German officers in a discussion on the Western Front. (The man 2nd from right, in fur collar is possibly Kaiser Willhelm, the caption does not indicate). The German war plan had been for a swift, decisive victory in France. Little planning had been done for a long-term, slow-moving slog of a battle. 

A downed German twin-engined bomber being towed through a street by Allied soldiers, likely from Australia, in France.

Bombardment of the Cathedral of Reims, France, in September of 1914, as German incendiary bombs fell on the towers and on the apse during the German invasion of northern France. 

Six German soldiers pose in a in trench with machine gun, a mere 40 meters from the British line, according to the caption provided. The machine gun appears to be a Maschinengewehr 08, or MG 08, capable of firing 450-500 rounds a minute. The large cylinder is a jacket around the barrel, filled with water to cool the metal during rapid fire. The soldier at right, with gas mask canister slung over his shoulder, is peering into a periscope to get a view of enemy activity. The soldier at rear, with steel helmet, holds a "potato masher" model 24 grenade. 

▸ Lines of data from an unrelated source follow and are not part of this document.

(** * vault67: the analysis-and-aggregation pipeline

    A shallow embedding of [vault67_agent]: the finding schema
    ([models/schemas.py]), the structural analyzer
    ([analyzer/ast_analyzer.py]), the two tool-output normalizers
    ([analyzer/mypy_analyzer.py], [analyzer/ruff_analyzer.py]) and the
    summary and recommendation builders of [cli.py].

    Python [int] is [Z]; a [len(...)] is a [nat]; [str] is [string];
    [Optional[T]] is [option T]; a [Counter] or [dict] is a [gmap], a
    [set] a [gset].  Results of the standard library that the code
    only consumes ([ast.parse], [json.loads], [subprocess.run]) enter
    the functions as values of an outcome type. *)

From Stdlib Require Import ZArith String Ascii List Lia Permutation.
From stdpp Require Import base gmap sets list strings pretty sorting.

#[local] Set Warnings "-register-all".
Local Open Scope Z_scope.

(** ** models/schemas.py *)

Module Schemas.

Inductive Severity := CRITICAL | HIGH | MEDIUM | LOW | INFO.

Inductive FindingType :=
  | STYLE | TYPE_ERROR | COMPLEXITY | SECURITY
  | PERFORMANCE | MAINTAINABILITY | BUG | CODE_SMELL.

Inductive Priority := P_URGENT | P_HIGH | P_MEDIUM | P_LOW.

Global Instance Severity_eq_dec : EqDecision Severity.
Proof. solve_decision. Defined.
Global Instance FindingType_eq_dec : EqDecision FindingType.
Proof. solve_decision. Defined.
Global Instance Priority_eq_dec : EqDecision Priority.
Proof. solve_decision. Defined.

(** The enums key dictionaries ([Counter[Severity]]), so they are
    countable: each member is numbered in declaration order. *)
Definition Severity_index (s : Severity) : nat :=
  match s with CRITICAL => 0 | HIGH => 1 | MEDIUM => 2 | LOW => 3 | INFO => 4 end%nat.
Definition Severity_at (n : nat) : Severity :=
  match n with 0 => CRITICAL | 1 => HIGH | 2 => MEDIUM | 3 => LOW | _ => INFO end%nat.
Global Instance Severity_countable : Countable Severity :=
  inj_countable' Severity_index Severity_at ltac:(by intros []).

Definition FindingType_index (t : FindingType) : nat :=
  match t with
  | STYLE => 0 | TYPE_ERROR => 1 | COMPLEXITY => 2 | SECURITY => 3
  | PERFORMANCE => 4 | MAINTAINABILITY => 5 | BUG => 6 | CODE_SMELL => 7
  end%nat.
Definition FindingType_at (n : nat) : FindingType :=
  match n with
  | 0 => STYLE | 1 => TYPE_ERROR | 2 => COMPLEXITY | 3 => SECURITY
  | 4 => PERFORMANCE | 5 => MAINTAINABILITY | 6 => BUG | _ => CODE_SMELL
  end%nat.
Global Instance FindingType_countable : Countable FindingType :=
  inj_countable' FindingType_index FindingType_at ltac:(by intros []).

Record Location := mkLocation {
  file : string;
  line : option Z;
  column : option Z;
  end_line : option Z;
  function : option string
}.

Record Finding := mkFinding {
  type : FindingType;
  severity : Severity;
  location : Location;
  message : string;
  rule_id : option string;
  fix_available : bool
}.

Record Recommendation := mkRecommendation {
  priority : Priority;
  category : string;
  action : string;
  rationale : string;
  impact : string;
  effort : option string;
  related_findings : list string
}.

Record AnalysisSummary := mkAnalysisSummary {
  total_files : nat;
  python_files : nat;
  total_findings : nat;
  findings_by_severity : gmap Severity nat;
  findings_by_type : gmap FindingType nat;
  total_recommendations : nat
}.

Record GitMetrics := mkGitMetrics {
  total_commits : Z;
  total_contributors : Z;
  hot_spots : list string;
  large_files : list string;
  last_commit_date : option string
}.

End Schemas.

Export Schemas.

(** ** The syntax tree of Python's [ast] module, as the analyzer reads it *)

Module PyAst.

(** The class of a node none of whose attributes the analyzer reads.
    [OtherNode] stands for every class not listed ([Return], [Name],
    [Call], [Match], ...). *)
Inductive kind :=
  | Module_ | If | For | AsyncFor | While | With | AsyncWith
  | Try | ExceptHandler | IfExp | Lambda | comprehension | OtherNode.

Global Instance kind_eq_dec : EqDecision kind.
Proof. solve_decision. Defined.

Inductive boolop := And | Or.

(** [lineno], [col_offset], [end_lineno] and [name] of a definition. *)
Record def_header := mkHeader {
  name : string;
  lineno : Z;
  col_offset : Z;
  end_lineno : option Z
}.

(** A node with its child nodes in the order of [ast.iter_child_nodes]
    (the order of the class's [_fields]).
    - [BoolOp op values]: the [op] child is a leaf without fields.
    - [arguments posonlyargs args rest]: [rest] is [vararg],
      [kwonlyargs], [kw_defaults], [kwarg], [defaults].
    - [FunctionDef h posonlyargs args argrest body rest]: the three
      lists are the fields of [node.args]; [rest] is [decorator_list],
      [returns], [type_params].
    - [ClassDef h heads body rest]: [heads] is [bases], [keywords];
      [rest] is [decorator_list], [type_params]. *)
Inductive node : Type :=
  | Node (k : kind) (children : list node)
  | BoolOp (op : boolop) (values : list node)
  | arguments (posonlyargs args rest : list node)
  | FunctionDef (h : def_header) (posonlyargs args argrest body rest : list node)
  | AsyncFunctionDef (h : def_header) (posonlyargs args argrest body rest : list node)
  | ClassDef (h : def_header) (heads body rest : list node).

(** [ast.iter_child_nodes] *)
Definition iter_child_nodes (n : node) : list node :=
  match n with
  | Node _ children => children
  | BoolOp _ values => values
  | arguments po a r => po ++ a ++ r
  | FunctionDef _ po a r body rest => arguments po a r :: body ++ rest
  | AsyncFunctionDef _ po a r body rest => arguments po a r :: body ++ rest
  | ClassDef _ heads body rest => heads ++ body ++ rest
  end.

(** Every node of the subtree of [n], [n] first (depth-first). *)
Fixpoint subnodes (n : node) : list node :=
  n :: match n with
       | Node _ children => flat_map subnodes children
       | BoolOp _ values => flat_map subnodes values
       | arguments po a r =>
           flat_map subnodes po ++ flat_map subnodes a ++ flat_map subnodes r
       | FunctionDef _ po a r body rest
       | AsyncFunctionDef _ po a r body rest =>
           (arguments po a r ::
              flat_map subnodes po ++ flat_map subnodes a ++ flat_map subnodes r)
           ++ flat_map subnodes body ++ flat_map subnodes rest
       | ClassDef _ heads body rest =>
           flat_map subnodes heads ++ flat_map subnodes body ++ flat_map subnodes rest
       end.

Definition node_count (n : node) : nat := length (subnodes n).

(** [ast.walk]: a queue that starts as [[node]]; each step pops the
    first node, appends its children to the queue and yields it.  One
    unit of fuel is one iteration of the [while todo] loop. *)
Fixpoint walk_todo (fuel : nat) (todo : list node) : list node :=
  match fuel, todo with
  | S fuel', n :: q => n :: walk_todo fuel' (q ++ iter_child_nodes n)
  | _, _ => []
  end.

Definition walk (tree : node) : list node := walk_todo (node_count tree) [tree].

End PyAst.

Export PyAst.

(** ** analyzer/ast_analyzer.py *)

Module AstAnalyzer.

(** [str(n)] for an [int]. *)
Definition str_int (n : Z) : string := pretty n.
Definition str_len (n : nat) : string := pretty n.

(** *** ComplexityVisitor

    The visitor's state is its [complexity] attribute, threaded through
    the calls.  [visit] dispatches on the node's class to [visit_If],
    [visit_For], [visit_While], [visit_ExceptHandler], [visit_With],
    [visit_BoolOp] and to [generic_visit] for every other class; each
    [visit_X] adds to the counter and then calls [generic_visit], which
    visits the children in order. *)
Fixpoint visit (n : node) (complexity : Z) {struct n} : Z :=
  let generic := fun (children : list node) (c : Z) =>
    foldl (fun c child => visit child c) c children in
  match n with
  | Node If children => generic children (complexity + 1)
  | Node For children => generic children (complexity + 1)
  | Node While children => generic children (complexity + 1)
  | Node ExceptHandler children => generic children (complexity + 1)
  | Node With children => generic children (complexity + 1)
  | BoolOp _ values =>
      generic values (complexity + (Z.of_nat (length values) - 1))
  | Node _ children => generic children complexity
  | arguments po a r => generic r (generic a (generic po complexity))
  | FunctionDef _ po a r body rest
  | AsyncFunctionDef _ po a r body rest =>
      generic rest (generic body (generic r (generic a (generic po complexity))))
  | ClassDef _ heads body rest =>
      generic rest (generic body (generic heads complexity))
  end.

(** [generic_visit] *)
Definition generic_visit (n : node) (complexity : Z) : Z :=
  foldl (fun c child => visit child c) complexity (iter_child_nodes n).

(** [visitor = ComplexityVisitor(); visitor.visit(node); visitor.complexity] *)
Definition function_complexity (fn : node) : Z := visit fn 1.

(** *** The metric as the specification words it

    Base 1, plus one per [if], [for], [while], exception handler and
    [with] found anywhere in the function's subtree, plus
    (operand count - 1) per boolean expression. *)

Definition is_kind (k : kind) (n : node) : bool :=
  match n with
  | Node k' _ => bool_decide (k' = k)
  | _ => false
  end.

(** How many nodes of class [k] the subtree of [fn] holds. *)
Definition count_kind (k : kind) (fn : node) : Z :=
  Z.of_nat (length (List.filter (is_kind k) (subnodes fn))).

Definition sumZ (l : list Z) : Z := foldr Z.add 0 l.

(** [operand_count - 1] for a boolean expression, 0 for another node. *)
Definition boolop_extra (n : node) : Z :=
  match n with
  | BoolOp _ values => Z.of_nat (length values) - 1
  | _ => 0
  end.

Definition boolop_total (fn : node) : Z :=
  sumZ (map boolop_extra (subnodes fn)).

Definition spec_complexity (fn : node) : Z :=
  1 + count_kind If fn + count_kind For fn + count_kind While fn
    + count_kind ExceptHandler fn + count_kind With fn + boolop_total fn.

(** What visiting one node adds to the counter, its children apart. *)
Definition own_increment (n : node) : Z :=
  match n with
  | Node If _ | Node For _ | Node While _ | Node ExceptHandler _ | Node With _ => 1
  | BoolOp _ values => Z.of_nat (length values) - 1
  | _ => 0
  end.

Definition subtree_total (n : node) : Z :=
  sumZ (map own_increment (subnodes n)).

Definition forest_total (l : list node) : Z :=
  sumZ (map own_increment (flat_map subnodes l)).

(** *** ASTAnalyzer *)

(** [complexity_threshold: int = 10] of [ASTAnalyzer.__init__] *)
Definition default_complexity_threshold : Z := 10.

Section ASTAnalyzer.

(** [self.complexity_threshold] *)
Variable complexity_threshold : Z.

French soldiers in a bayonet charge, up a steep slope in the Argonne Forest in 1915. During the Second Battle of Champagne, 450,000 French soldiers advanced against a force of 220,000 Germans, momentarily gaining a small amount of territory, but losing it back to the Germans within weeks. Combined casualties came to more than 215,000 from this battle alone. 

Harnessed dogs pull a British Army machine gun and ammo, 1914. These weapons could weigh as much as 150 pounds. 

German captive balloon at Equancourt, France, on September 22, 1916. Observation balloons were used by both sides to gain an advantage of height across relatively flat terrain. Observers were lifted in a small gondola suspended below the hydrogen-filled balloons. Hundreds were shot down during the course of the war. 

Soldiers struggle to pull a huge piece of artillery through mud. The gun has been placed on a track created for a light railway. The soldiers are pushing a device, attached to the gun, that possibly slots into the tracks. Some of the men are in a ditch that runs alongside the track, the rest are on the track itself. A makeshift caterpillar tread has been fitted to the wheels of the gun, in an attempt to aid its movement through the mud. 

French Reserves from the USA, some of the two million fighters in the Battle of the Marne, fought in September of 1914. The First Battle of the Marne was a decisive week-long battle that halted the initial German advance into France, short of Paris, and led to the "race to the sea". 

Members of New Zealand's Maori Pioneer Battalion perform a haka for New Zealand's Prime Minister William Massey and Deputy Prime Minister Sir Joseph Ward in Bois-de Warnimont, France, during World War I, on June 30, 1918. 

In France, a British machine-gun team. The gun, which appears to be a Vickers, is mounted on the front of a motorcycle side car. 

A German prisoner, wounded and muddy, helped by a British soldier along a railway track. A man, possibly in French military uniform, is shown behind them, holding a camera and tripod, ca. 1916.

British soldiers standing in mud on the French front lines, ca. 1917. 

Ruins of Gommecourt Chateau, France. The small community of Gommecourt sat on the front lines for years, changing hands numerous times, and was bombed into near-oblivion by the end. 

Three dead German soldiers outside their pill box near Zonnebeke, Belgium. 

Dead horses are buried in a trench after the Battle of Haelen which was fought by the German and Belgian armies on August 12, 1914 near Haelen, Belgium. Horses were everywhere in World War I, used by armies, and caught up in farm fields turned into battlefields, millions of them were killed. 

German soldiers make observations from atop, beneath, and behind large haystacks in southwest Belgium, ca. 1915. 

Transport on the Cassel Ypres Hoad at Steenvorde. Belgium, September, 1917. This image was taken using the Paget process, an early experiment in color photography. 

Mountains of shell cases on the roadside near the front lines, the contents of which had been fired into the German lines. 

A French soldier smokes a cigarette, standing near the bodies of several soldiers, apparently Germans, near Souain, France, ca. 1915.